ASSIGNMENT: What is the number of lines in the entries that include the word "modify"? Respond with the number only.

SOURCE MATERIAL:
════

(* ===== verification/Blob.v ===== *)
(** * Blob storage

    ports/blob.py, the port as a class of operations with the laws its documents
    state (writes are immutable, a verified object is there with its generation and
    checksum), and adapters/blob/memory.py, the provider that satisfies them. The
    arguments the providers ignore (content type, user metadata) are left out. *)
From stdpp Require Import base gmap list strings.
From Stdlib Require Import ZArith Lia String.
From S2P Require Import Prelude Errors.
#[local] Open Scope string_scope.
#[local] Open Scope Z_scope.

(** ** The port *)

Record BlobRef := {
  br_bucket : string;
  br_key : string;
  br_generation : option string;
  br_size : Z;
  br_checksum : string;
  br_checksum_store : option string;
  br_storage_class : option string;
}.

Definition BlobNotFound (m : string) : exn := Other "BlobNotFound" m.
Definition BlobAlreadyExists (m : string) : exn := Other "BlobAlreadyExists" m.
Definition BlobChecksumMismatch (m : string) : exn := Other "BlobChecksumMismatch" m.

Class BlobStore (B : Type) := {
  bl_put (bucket key data : string) (checksum_sha256 : option string) (if_generation_match : option Z) : prog B BlobRef;
  bl_get (bucket key : string) (generation : option string) : prog B string;
  bl_head (bucket key : string) : prog B BlobRef;
  bl_verify (ref : BlobRef) : prog B bool;
  bl_delete (bucket key : string) : prog B unit;
}.

(** What is stored: a key of a bucket with its bytes and its reference. *)
Abbreviation objects := (gmap (string * string) (string * BlobRef)).

(** The laws. An upload that creates only ([if_generation_match=0]) either puts the
    bytes under a new reference, or fails; a failed one may still have put them
    (the answer was lost). Nothing else changes what is stored, but [delete]. *)
Class BlobLaws (B : Type) (digest : string → string) `{BlobStore B} := {
  stored_at : B → objects;
  online : B → bool;
  law_put b k d c s : ∃ r s', bl_put b k d (Some c) (Some 0) s = (r, s') ∧
    match r with
    | Ok ref => stored_at s !! (b, k) = None ∧ stored_at s' = <[(b, k) := (d, ref)]> (stored_at s) ∧
                br_bucket ref = b ∧ br_key ref = k ∧ br_checksum ref = c ∧ c = digest d
    | Raise _ => stored_at s' = stored_at s ∨
                 ∃ ref, stored_at s !! (b, k) = None ∧ stored_at s' = <[(b, k) := (d, ref)]> (stored_at s) ∧
                        br_bucket ref = b ∧ br_key ref = k ∧ br_checksum ref = c
    end;
  law_get b k g s : ∃ r s', bl_get b k g s = (r, s') ∧ stored_at s' = stored_at s ∧ online s' = online s ∧
    match r with
    | Ok d => ∃ ref, stored_at s !! (b, k) = Some (d, ref)
    | Raise _ => online s = false ∨ ∀ d ref, stored_at s !! (b, k) = Some (d, ref) → g ≠ None ∧ br_generation ref ≠ g
    end;
  law_head b k s : ∃ r s', bl_head b k s = (r, s') ∧ stored_at s' = stored_at s ∧
    match r with
    | Ok ref => ∃ d, stored_at s !! (b, k) = Some (d, ref)
    | Raise _ => online s = false ∨ stored_at s !! (b, k) = None
    end;
  law_verify ref s : ∃ r s', bl_verify ref s = (r, s') ∧ stored_at s' = stored_at s ∧
    (r = Ok true → ∃ d cur, stored_at s !! (br_bucket ref, br_key ref) = Some (d, cur) ∧
                     br_generation cur = br_generation ref ∧ digest d = br_checksum ref);
}.

(** ** MemoryBlobStore *)

Record MemoryBlobStore := {
  mb_objects : objects;
  mb_available : bool;
  mb_corrupt_next : bool;
}.

Definition new_blobs : MemoryBlobStore := {| mb_objects := ∅; mb_available := true; mb_corrupt_next := false |}.

Definition set_objects (o : objects) (s : MemoryBlobStore) : MemoryBlobStore :=
  {| mb_objects := o; mb_available := mb_available s; mb_corrupt_next := mb_corrupt_next s |}.
Definition set_corrupt_next (b : bool) (s : MemoryBlobStore) : MemoryBlobStore :=
  {| mb_objects := mb_objects s; mb_available := mb_available s; mb_corrupt_next := b |}.

Section memory.
(** [content_hash] of some bytes. *)
Variable content_hash : string → string.

Definition mb_check : prog MemoryBlobStore unit :=
  bind (gets mb_available) (λ up, if up then ret tt else raise (ConnectionError "simulated blob store outage")).

(** [int(existing.generation or 0) + 1]. *)
Definition next_generation (existing : option (string * BlobRef)) : Z :=
  match existing with
  | Some (_, r) => default 0 (br_generation r ≫= Z_of_text) + 1
  | None => 1
  end.

Definition mb_put (bucket key data : string) (checksum : option string) (if_generation_match : option Z) :
    prog MemoryBlobStore BlobRef :=
  bind mb_check (λ _,
  let digest := content_hash data in
  if match checksum with Some c => negb (String.eqb c digest) | None => false end
  then raise (BlobChecksumMismatch "checksum mismatch")
  else
    bind (gets (λ s, mb_objects s !! (bucket, key))) (λ existing,
    if bool_decide (if_generation_match = Some 0) && bool_decide (is_Some existing)
    then raise (BlobAlreadyExists (bucket +:+ "/" +:+ key +:+ " exists"))
    else
      let ref := {| br_bucket := bucket; br_key := key; br_generation := Some (text_of_Z (next_generation existing));
                    br_size := Z.of_nat (String.length data); br_checksum := digest; br_checksum_store := Some digest;
                    br_storage_class := Some "STANDARD" |} in
      bind (modify (λ s, set_objects (<[(bucket, key) := (data, ref)]> (mb_objects s)) s)) (λ _, ret ref))).

Definition mb_get (bucket key : string) (generation : option string) : prog MemoryBlobStore string :=
  bind mb_check (λ _,
  bind (gets (λ s, mb_objects s !! (bucket, key))) (λ item,
  match item with
  | Some (data, ref) =>
      if bool_decide (generation ≠ None) && bool_decide (br_generation ref ≠ generation)
      then raise (BlobNotFound (bucket +:+ "/" +:+ key)) else ret data
  | None => raise (BlobNotFound (bucket +:+ "/" +:+ key))
  end)).

Definition mb_head (bucket key : string) : prog MemoryBlobStore BlobRef :=
  bind mb_check (λ _,
  bind (gets (λ s, mb_objects s !! (bucket, key))) (λ item,
  match item with
  | Some (_, ref) => ret ref
  | None => raise (BlobNotFound (bucket +:+ "/" +:+ key))
  end)).

Definition mb_verify (ref : BlobRef) : prog MemoryBlobStore bool :=
  bind mb_check (λ _,
  bind (gets mb_corrupt_next) (λ corrupt,
  if corrupt then bind (modify (set_corrupt_next false)) (λ _, ret false)
  else gets (λ s, match mb_objects s !! (br_bucket ref, br_key ref) with
                  | Some (d, cur) => bool_decide (br_generation cur = br_generation ref)
                                     && String.eqb (content_hash d) (br_checksum ref)
                  | None => false
                  end))).

Definition mb_delete (bucket key : string) : prog MemoryBlobStore unit :=
  bind mb_check (λ _, modify (λ s, set_objects (delete (bucket, key) (mb_objects s)) s)).

#[export] Instance MemoryBlobStore_store : BlobStore MemoryBlobStore := {
  bl_put := mb_put; bl_get := mb_get; bl_head := mb_head; bl_verify := mb_verify; bl_delete := mb_delete;
}.

Lemma mb_check_run s : mb_check s = (if mb_available s then Ok tt else Raise (ConnectionError "simulated blob store outage"), s).
Proof. unfold mb_check, bind, gets. by destruct (mb_available s). Qed.

#[export] Program Instance MemoryBlobStore_laws : BlobLaws MemoryBlobStore content_hash := {
  stored_at := mb_objects; online := mb_available;
}.
Next Obligation.
  intros b k d c s. cbn [bl_put MemoryBlobStore_store]. unfold mb_put. unfold bind at 1. rewrite mb_check_run.
  destruct (mb_available s); [|eexists _, _; split; [done|by left]].
  destruct (String.eqb_spec c (content_hash d)) as [->|]; cbn [negb]; [|eexists _, _; split; [done|by left]].
  unfold bind, gets. rewrite bool_decide_eq_true_2 by done. destruct (mb_objects s !! (b, k)) eqn:Hk; cbn.
  - eexists _, _. split; [done|by left].
  - eexists _, _. split; [done|]. cbn. done.
Qed.
Next Obligation.
  intros b k g s. cbn [bl_get MemoryBlobStore_store]. unfold mb_get. unfold bind at 1. rewrite mb_check_run.
  destruct (mb_available s) eqn:Hup; [|eexists _, _; split_and!; [done..|by left]].
  unfold bind, gets. destruct (mb_objects s !! (b, k)) as [[d ref]|] eqn:Hk.
  - destruct (_ && _) eqn:Hg; eexists _, _; (split_and!; [done..|]).
    + right. intros ? ? [= <- <-]. apply andb_true_iff in Hg as [H1 H2]. by rewrite !bool_decide_eq_true in H1, H2.
    + by exists ref.
  - eexists _, _. split_and!; [done..|]. right. done.
Qed.
Next Obligation.
  intros b k s. cbn [bl_head MemoryBlobStore_store]. unfold mb_head. unfold bind at 1. rewrite mb_check_run.
  destruct (mb_available s); [|eexists _, _; split_and!; [done..|by left]].
  unfold bind, gets. destruct (mb_objects s !! (b, k)) as [[d ref]|] eqn:Hk; eexists _, _; (split_and!; [done..|]).
  - by exists d.
  - by right.
Qed.
Next Obligation.
  intros ref s. cbn [bl_verify MemoryBlobStore_store]. unfold mb_verify. unfold bind at 1. rewrite mb_check_run.
  destruct (mb_available s); [|eexists _, _; split_and!; done].
  unfold bind, gets, modify, ret. destruct (mb_corrupt_next s); [eexists _, _; split_and!; done|].
  eexists _, _. split_and!; [done..|]. destruct (mb_objects s !! _) as [[d cur]|]; [|done].
  intros [= [Hg Hc]%andb_true_iff]. apply bool_decide_eq_true in Hg. apply String.eqb_eq in Hc. by exists d, cur.
Qed.
End memory.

════

EXERCISE SOLUTION: 4